Exercise ▸
Lines with the word "mapper" in them are the ones to copy from the records.
### Stored data
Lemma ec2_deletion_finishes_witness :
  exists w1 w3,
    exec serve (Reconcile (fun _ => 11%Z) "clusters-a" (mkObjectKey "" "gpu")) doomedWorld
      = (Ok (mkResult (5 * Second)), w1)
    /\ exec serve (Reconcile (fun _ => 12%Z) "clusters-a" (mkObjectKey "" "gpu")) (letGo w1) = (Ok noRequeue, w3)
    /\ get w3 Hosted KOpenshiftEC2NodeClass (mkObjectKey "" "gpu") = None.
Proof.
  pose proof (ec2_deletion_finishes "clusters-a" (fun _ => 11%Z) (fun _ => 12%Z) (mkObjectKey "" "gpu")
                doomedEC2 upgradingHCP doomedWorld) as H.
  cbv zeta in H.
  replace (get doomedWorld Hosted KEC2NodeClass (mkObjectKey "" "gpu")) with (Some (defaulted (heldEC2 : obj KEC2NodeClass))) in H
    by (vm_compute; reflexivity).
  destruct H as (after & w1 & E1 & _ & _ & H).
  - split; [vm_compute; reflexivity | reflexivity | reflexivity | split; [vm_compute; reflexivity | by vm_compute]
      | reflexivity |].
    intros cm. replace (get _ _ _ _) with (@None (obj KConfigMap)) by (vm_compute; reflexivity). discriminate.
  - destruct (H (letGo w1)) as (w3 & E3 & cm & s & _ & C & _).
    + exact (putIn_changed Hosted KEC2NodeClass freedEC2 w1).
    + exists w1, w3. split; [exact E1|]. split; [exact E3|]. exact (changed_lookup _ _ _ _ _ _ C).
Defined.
######
### Stored data
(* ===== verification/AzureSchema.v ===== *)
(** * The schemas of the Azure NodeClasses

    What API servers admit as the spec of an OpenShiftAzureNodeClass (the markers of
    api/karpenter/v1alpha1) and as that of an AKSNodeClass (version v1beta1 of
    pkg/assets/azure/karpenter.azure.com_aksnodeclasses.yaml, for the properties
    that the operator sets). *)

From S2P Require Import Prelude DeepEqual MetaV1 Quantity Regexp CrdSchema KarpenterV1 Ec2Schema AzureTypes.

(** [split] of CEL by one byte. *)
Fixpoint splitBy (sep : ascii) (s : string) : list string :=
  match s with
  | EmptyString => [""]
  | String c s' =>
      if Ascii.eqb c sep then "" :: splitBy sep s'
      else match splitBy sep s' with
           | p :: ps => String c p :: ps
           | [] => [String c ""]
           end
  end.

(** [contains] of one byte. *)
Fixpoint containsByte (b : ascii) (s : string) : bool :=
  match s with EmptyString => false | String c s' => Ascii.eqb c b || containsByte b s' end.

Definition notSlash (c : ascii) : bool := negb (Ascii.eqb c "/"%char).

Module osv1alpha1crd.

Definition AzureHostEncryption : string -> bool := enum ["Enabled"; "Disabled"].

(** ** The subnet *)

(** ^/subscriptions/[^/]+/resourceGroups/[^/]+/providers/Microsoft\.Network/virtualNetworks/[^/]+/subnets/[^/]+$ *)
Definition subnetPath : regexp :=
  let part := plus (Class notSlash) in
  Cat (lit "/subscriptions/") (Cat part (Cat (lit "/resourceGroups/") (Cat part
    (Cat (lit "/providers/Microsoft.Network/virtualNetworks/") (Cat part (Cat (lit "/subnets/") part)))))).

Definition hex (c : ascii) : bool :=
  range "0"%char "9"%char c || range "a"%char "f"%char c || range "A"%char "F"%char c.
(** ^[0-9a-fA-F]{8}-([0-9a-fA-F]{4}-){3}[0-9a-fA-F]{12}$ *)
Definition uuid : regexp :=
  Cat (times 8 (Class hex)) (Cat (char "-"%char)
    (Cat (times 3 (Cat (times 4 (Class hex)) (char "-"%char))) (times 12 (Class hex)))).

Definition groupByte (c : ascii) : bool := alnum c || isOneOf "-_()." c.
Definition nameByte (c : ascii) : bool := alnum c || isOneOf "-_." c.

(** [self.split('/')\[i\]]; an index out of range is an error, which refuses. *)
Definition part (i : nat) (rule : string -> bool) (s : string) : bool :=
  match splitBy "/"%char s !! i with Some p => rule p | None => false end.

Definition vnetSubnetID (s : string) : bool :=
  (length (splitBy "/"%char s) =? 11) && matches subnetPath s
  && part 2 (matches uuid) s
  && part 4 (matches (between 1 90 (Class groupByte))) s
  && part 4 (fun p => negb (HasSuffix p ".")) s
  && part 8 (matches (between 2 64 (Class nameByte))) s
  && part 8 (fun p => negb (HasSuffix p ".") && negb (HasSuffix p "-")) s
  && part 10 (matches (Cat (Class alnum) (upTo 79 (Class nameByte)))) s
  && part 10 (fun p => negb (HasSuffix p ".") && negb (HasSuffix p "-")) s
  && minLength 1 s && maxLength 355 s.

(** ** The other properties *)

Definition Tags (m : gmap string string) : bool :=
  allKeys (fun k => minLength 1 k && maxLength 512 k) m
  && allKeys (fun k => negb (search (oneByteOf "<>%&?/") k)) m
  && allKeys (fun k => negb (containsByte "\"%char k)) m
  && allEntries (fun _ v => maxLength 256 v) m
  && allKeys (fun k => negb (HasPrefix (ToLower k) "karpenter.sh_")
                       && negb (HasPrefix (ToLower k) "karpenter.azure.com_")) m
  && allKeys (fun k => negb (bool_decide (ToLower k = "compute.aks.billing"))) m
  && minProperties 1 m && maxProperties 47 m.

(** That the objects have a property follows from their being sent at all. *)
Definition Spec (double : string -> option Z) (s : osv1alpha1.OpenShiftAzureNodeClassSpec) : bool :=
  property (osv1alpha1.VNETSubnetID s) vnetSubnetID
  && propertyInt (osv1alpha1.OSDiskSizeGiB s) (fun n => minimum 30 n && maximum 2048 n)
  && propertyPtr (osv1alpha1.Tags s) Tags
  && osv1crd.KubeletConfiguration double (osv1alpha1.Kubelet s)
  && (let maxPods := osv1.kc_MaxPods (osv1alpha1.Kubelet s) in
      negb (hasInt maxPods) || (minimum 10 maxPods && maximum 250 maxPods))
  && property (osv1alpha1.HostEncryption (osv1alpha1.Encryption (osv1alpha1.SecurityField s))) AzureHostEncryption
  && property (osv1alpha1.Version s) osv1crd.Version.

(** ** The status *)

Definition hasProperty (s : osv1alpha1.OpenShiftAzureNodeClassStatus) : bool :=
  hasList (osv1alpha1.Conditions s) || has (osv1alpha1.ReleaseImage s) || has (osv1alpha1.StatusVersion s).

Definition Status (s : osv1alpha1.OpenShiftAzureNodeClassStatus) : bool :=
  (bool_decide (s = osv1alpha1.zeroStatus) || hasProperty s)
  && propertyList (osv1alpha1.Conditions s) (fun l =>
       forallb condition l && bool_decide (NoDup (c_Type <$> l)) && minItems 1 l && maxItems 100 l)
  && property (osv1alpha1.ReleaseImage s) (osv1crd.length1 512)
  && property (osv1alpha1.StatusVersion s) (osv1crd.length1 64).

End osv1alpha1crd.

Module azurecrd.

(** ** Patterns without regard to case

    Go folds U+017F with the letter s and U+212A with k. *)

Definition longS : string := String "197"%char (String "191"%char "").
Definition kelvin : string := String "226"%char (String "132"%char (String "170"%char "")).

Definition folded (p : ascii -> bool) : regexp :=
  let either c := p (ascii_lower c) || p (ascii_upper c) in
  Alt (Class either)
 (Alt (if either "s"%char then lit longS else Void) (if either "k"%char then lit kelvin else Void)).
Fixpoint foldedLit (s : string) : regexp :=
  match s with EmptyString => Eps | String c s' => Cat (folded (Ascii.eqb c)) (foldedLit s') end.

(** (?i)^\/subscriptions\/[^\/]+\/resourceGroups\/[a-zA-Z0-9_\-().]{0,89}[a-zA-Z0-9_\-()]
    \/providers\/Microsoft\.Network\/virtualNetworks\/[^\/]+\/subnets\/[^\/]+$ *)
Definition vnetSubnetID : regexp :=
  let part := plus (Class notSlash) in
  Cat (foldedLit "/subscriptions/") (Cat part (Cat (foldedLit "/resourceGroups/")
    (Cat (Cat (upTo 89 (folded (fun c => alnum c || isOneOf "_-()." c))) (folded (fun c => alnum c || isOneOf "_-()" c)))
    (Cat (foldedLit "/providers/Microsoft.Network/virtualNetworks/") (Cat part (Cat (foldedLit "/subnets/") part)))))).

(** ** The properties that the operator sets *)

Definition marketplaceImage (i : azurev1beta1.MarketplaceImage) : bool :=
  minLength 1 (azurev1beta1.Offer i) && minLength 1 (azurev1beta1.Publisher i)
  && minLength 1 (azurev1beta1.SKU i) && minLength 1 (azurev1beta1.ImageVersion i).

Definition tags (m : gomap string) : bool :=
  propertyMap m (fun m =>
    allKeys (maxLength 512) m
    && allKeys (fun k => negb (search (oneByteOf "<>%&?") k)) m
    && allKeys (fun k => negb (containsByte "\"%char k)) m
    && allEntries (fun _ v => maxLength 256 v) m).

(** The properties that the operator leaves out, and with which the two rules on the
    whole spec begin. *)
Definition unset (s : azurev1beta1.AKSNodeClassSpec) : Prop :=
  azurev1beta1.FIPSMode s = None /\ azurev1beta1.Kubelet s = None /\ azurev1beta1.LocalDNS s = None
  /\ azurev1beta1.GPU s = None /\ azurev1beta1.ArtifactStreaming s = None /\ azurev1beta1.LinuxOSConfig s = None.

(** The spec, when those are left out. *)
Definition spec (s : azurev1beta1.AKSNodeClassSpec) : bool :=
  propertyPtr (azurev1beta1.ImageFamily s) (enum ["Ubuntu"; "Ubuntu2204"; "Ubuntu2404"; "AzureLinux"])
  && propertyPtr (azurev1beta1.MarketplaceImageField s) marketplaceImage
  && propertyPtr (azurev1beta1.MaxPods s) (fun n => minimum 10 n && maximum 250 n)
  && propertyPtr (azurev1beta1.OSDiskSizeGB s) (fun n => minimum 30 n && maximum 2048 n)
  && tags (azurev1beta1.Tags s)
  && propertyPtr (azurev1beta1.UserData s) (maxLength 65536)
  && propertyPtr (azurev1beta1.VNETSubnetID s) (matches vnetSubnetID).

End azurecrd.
######
### Stored data
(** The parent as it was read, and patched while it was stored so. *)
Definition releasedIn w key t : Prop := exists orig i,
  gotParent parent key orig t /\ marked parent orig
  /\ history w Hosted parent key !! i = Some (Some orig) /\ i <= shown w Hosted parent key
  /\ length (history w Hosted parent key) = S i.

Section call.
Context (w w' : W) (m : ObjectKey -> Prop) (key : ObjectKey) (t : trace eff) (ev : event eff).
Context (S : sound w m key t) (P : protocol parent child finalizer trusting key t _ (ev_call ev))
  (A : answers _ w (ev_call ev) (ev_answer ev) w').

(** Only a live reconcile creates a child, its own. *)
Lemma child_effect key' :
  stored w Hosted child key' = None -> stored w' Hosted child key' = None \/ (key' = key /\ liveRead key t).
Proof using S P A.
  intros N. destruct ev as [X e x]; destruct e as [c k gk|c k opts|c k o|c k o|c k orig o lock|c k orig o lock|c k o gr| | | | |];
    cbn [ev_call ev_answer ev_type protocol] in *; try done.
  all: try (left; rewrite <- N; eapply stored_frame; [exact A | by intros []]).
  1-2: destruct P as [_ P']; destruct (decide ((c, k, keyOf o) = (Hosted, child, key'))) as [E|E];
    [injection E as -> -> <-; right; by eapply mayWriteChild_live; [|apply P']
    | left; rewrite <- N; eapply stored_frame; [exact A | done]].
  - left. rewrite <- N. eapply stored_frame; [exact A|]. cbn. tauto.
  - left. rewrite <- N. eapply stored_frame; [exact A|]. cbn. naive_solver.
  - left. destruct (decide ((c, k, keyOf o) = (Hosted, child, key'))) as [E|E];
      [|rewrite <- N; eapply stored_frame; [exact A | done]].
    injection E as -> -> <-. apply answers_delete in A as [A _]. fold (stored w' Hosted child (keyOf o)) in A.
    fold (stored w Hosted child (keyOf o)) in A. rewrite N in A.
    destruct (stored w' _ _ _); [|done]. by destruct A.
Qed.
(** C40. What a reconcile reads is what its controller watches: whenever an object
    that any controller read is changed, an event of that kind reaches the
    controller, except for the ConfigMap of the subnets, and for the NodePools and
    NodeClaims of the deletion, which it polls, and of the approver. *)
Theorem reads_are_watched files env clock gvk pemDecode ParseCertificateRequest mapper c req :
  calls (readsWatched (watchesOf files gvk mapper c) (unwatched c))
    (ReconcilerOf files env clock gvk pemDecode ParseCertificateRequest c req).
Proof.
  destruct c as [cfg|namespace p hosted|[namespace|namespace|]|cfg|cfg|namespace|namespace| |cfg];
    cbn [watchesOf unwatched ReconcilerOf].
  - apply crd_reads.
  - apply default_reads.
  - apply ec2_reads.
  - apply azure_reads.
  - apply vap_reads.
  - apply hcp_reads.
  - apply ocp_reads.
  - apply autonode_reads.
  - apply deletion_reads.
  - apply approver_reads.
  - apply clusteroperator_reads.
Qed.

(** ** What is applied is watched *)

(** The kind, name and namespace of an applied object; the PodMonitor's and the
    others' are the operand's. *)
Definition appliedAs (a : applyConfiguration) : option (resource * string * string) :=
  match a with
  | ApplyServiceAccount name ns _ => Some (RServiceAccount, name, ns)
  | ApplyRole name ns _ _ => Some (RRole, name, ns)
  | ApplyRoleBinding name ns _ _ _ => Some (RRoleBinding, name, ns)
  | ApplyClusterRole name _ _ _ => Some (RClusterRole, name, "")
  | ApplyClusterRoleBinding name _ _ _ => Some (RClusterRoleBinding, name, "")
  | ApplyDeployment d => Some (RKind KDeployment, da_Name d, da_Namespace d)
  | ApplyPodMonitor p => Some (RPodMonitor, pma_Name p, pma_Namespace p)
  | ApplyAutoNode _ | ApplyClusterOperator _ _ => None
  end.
######
Task solution ▸
Theorem reads_are_watched files env clock gvk pemDecode ParseCertificateRequest mapper c req :
  calls (readsWatched (watchesOf files gvk mapper c) (unwatched c))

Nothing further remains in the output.